Немецкая жизнь позволяет не забывать разговорный язык, но едва ли помогает писать. На поэтическом вечере в Берлине Анна Глазова, которая много лет живет в Германии, сказала, что живет она на самом деле в окружении своих русскоязычных читателей, где бы они ни находились, и не очень важно, кто в какой магазин ходит и какие вывески видит на улице. (Не уверен, правда, что это общий опыт, мы говорим только за себя.) Мне помогает писать чтение. Редактируя диссертацию, я вдруг понял, что по-прежнему боюсь не справиться с чужим языком и бессознательно пользуюсь знакомыми формами из Канта или Беньямина, которые писали «правильно». Так текст постоянно сбивается на цитаты, хотя самих цитат там нет. Мне самому не отличить, когда я подражаю, а когда – вдохновляюсь, но часто кажется, что из одного может родиться другое.
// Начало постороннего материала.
(** What the JavaScript runtime supplies: the read of a member found
    along the prototype chain for a name that is not an own property
    ([JUndefined] when there is none; an inherited accessor may throw),
    and [JSON.parse]. *)
Variable inherited : JsVal -> string -> Completion JsVal.
Variable JSON_parse : string -> Completion JsVal.

(** [getLocaleTimeString] applied to a clock reading, and the first
    capture group of the two patterns [checkSSH] runs over the session
    output ([None] when the pattern does not match). *)
Variable getLocaleTimeString : Z -> string.
Variable updates_match : string -> option string.
Variable security_match : string -> option string.

(** [v[k]]: a [TypeError] on [undefined] and [null], otherwise the own
    property or what reading it off the prototype chain gives. *)
Definition get_member (v : JsVal) (k : string) : Completion JsVal :=
  match v with
  | JUndefined => Throw "Cannot read properties of undefined"
  | JNull => Throw "Cannot read properties of null"
  | _ =>
      match own_property v k with
      | Some x => Normal x
      | None => inherited v k
      end
  end.

(** [v?.[k]]. *)
Definition optional_member (v : JsVal) (k : string) : Completion JsVal :=
  match v with
  | JUndefined | JNull => Normal JUndefined
  | _ => get_member v k
  end.

(** [props.reduce((current, prop) => current?.[prop], obj)]. *)
Fixpoint reduce_path (current : JsVal) (props : list string)
  : Completion JsVal :=
  match props with
  | [] => Normal current
  | prop :: rest => next ← optional_member current prop; reduce_path next rest
  end.

(** [getValueByPath(obj, path)]. *)
Definition getValueByPath (obj : JsVal) (path : string) : Completion JsVal :=
  reduce_path obj (split_on "." path).


(** The body check of the [end] handler: the inner [try] parses and
    resolves, its [catch] records the parse failure. *)
Definition check_body (expectedResponse : ExpectedResponse) (data : string)
  : bool * ResponseCheckDetails :=
  try_catch
    (jsonData ← JSON_parse data;
     actual ← getValueByPath jsonData (path expectedResponse);
     let ok := strict_eq actual (value expectedResponse) in
     Normal (ok, {| rcd_path := path expectedResponse;
                    rcd_expected := value expectedResponse;
                    rcd_actual := actual;
                    rcd_match := ok;
                    rcd_parseError := false |}))
    (fun _ => (false, {| rcd_path := path expectedResponse;
                         rcd_expected := value expectedResponse;
                         rcd_actual := JNull;
                         rcd_match := false;
                         rcd_parseError := true |})).

(** The [end] handler of the response. *)
Definition on_response_end (code expectedStatus : Z)
    (expectedResponse : option ExpectedResponse) (data : string) : ApiResult :=
  let statusOk := (code =? expectedStatus)%Z in
  let '(responseOk, details) :=
    match expectedResponse with
    | Some er =>
        if statusOk then
          let '(ok, d) := check_body er data in (ok, Some d)
        else (true, None)
    | None => (true, None)
    end in
  {| success := statusOk && responseOk;
     statusCode := Some code;
     statusOk := statusOk;
     responseOk := Some responseOk;
     responseCheckDetails := details;
     error := None |}.

(** [checkApi(target, timeout, expectedStatus, expectedResponse)], by the
    first thing that happens to the request. *)
Definition checkApi (ev : HttpEvent) (expectedStatus : Z)
    (expectedResponse : option ExpectedResponse) : Completion ApiResult :=
  match ev with
  | HttpThrows m => Throw m
  | HttpResponse code data =>
      Normal (on_response_end code expectedStatus expectedResponse data)
  | HttpError m => Normal (api_failure m)
  | HttpRequestTimeout => Normal (api_failure "Timeout")
  | HttpTimerFired => Normal (api_failure "Timeout")
  end.


(** ** The ping probe *)

(** [ping(target, timeout)]: the [catch] turns a rejection into [false]. *)
Definition ping (ev : PingEvent) : bool :=
  match ev with
  | ExecResolved stdout stderr =>
      negb (truthy (JStr stderr)) &&
      (includes stdout "1 packets transmitted, 1 received, 0% packet loss"
       || includes stdout "1 packets received")
  | ExecRejected => false
  end.

(** ** The SSH probe *)

(** [0 !== +String(count)] for a run of digits. *)
Definition nonzero_count (count : string) : bool :=
  match parse_digits count 0%N with
  | Some 0%N => false
  | _ => true
  end.

Definition updatesInfo (output : string) : string :=
  match updates_match output with
  | Some n =>
      if nonzero_count n then
        n ++ " updates" ++
        match security_match output with
        | Some k => " (" ++ k ++ " security)"
        | None => ""
        end
      else ""
  | None => ""
  end.

(** [checkSSH(host, port, username)], by what happens to the session;
    [closedAt] is the clock when the [close] handler runs. *)
Definition checkSSH (ev : SshEvent) (closedAt : Z) : Completion SshResult.t :=
  match ev with
  | SshThrows m => Throw m
  | SshTimerFired =>
      Normal {| SshResult.success := false;
                SshResult.error := Some "SSH timeout";
                SshResult.motd := None;
                SshResult.rebootRequired := false;
                SshResult.updates := None;
                SshResult.lastCheck := None;
                SshResult.timestamp := None |}
  | SshClosed output =>
      let info := updatesInfo output in
      Normal {| SshResult.success := true;
                SshResult.error := None;
                SshResult.motd := Some output;
                SshResult.rebootRequired :=
                  includes output "System restart required";
                SshResult.updates :=
                  if String.eqb info "" then None else Some info;
                SshResult.lastCheck := Some (getLocaleTimeString closedAt);
                SshResult.timestamp := None |}
  end.
(** The pieces of [s] between the characters that [sep] accepts; there is
    always at least one. *)
Fixpoint pieces (sep : N -> bool) (s : str) : list str :=
  match s with
  | [] => [[]]
  | c :: rest =>
      if sep c then [] :: pieces sep rest
      else
        match pieces sep rest with
        | piece :: others => (c :: piece) :: others
        | [] => [[c]]
        end
  end.

(** [s.split('\n')] *)
Definition split_lines (s : str) : list str := pieces (N.eqb line_feed) s.

(** [s.split()]: the pieces between white space, the empty ones dropped. *)
Definition split (s : str) : list str := filter nonempty (pieces isspace s).

(** [sep.join(words)] *)
Fixpoint join (sep : str) (words : list str) : str :=
  match words with
  | [] => []
  | [word] => word
  | word :: rest => word ++ sep ++ join sep rest
  end.

(** [a <= b] on strings: by code points, a prefix first. *)
Fixpoint str_le (a b : str) : bool :=
  match a, b with
  | [], _ => true
  | _ :: _, [] => false
  | x :: a', y :: b' => (x <? y)%N || (x =? y)%N && str_le a' b'
  end.

Fixpoint insert_sorted (x : str) (l : list str) : list str :=
  match l with
  | [] => [x]
  | y :: rest => if str_le x y then x :: l else y :: insert_sorted x rest
  end.

(** [sorted(l)] *)
Definition sorted (l : list str) : list str :=
  fold_right insert_sorted [] l.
Ну и последнее. Текст нужно было вычитать, но кто мог бы это сделать? Когда пишешь на своем языке, принимаешь полную ответственность за собственное косноязычие, за просчеты стиля и осмысленность выбора слов. Но как можно передоверить эту ответственность другому и, главное, на кого ее можно возложить? Любой взгляд будет частным, любой выбор – идиосинкратическим, да и вообще, мало ли мы знаем академических писателей – носителей русского языка, у которых с этим языком что-то явно пошло не так? Нет никакой идеальной инстанции, куда текст можно было бы представить, и смириться с этим я смог, только убедившись еще раз, что точно так же нет и полностью безупречного языка, неважно, родной он у тебя или нет. Достаточно соблюдения минимальных правил грамматики и запрета утомительных повторов, а все остальное должна доделать мысль, если, конечно, она есть. Язык как бы сам организуется вокруг мысли, она ведет его за собой.

Папа так и не выплатил свой долг, теперь уже и некому. Теперь я у него в долгу.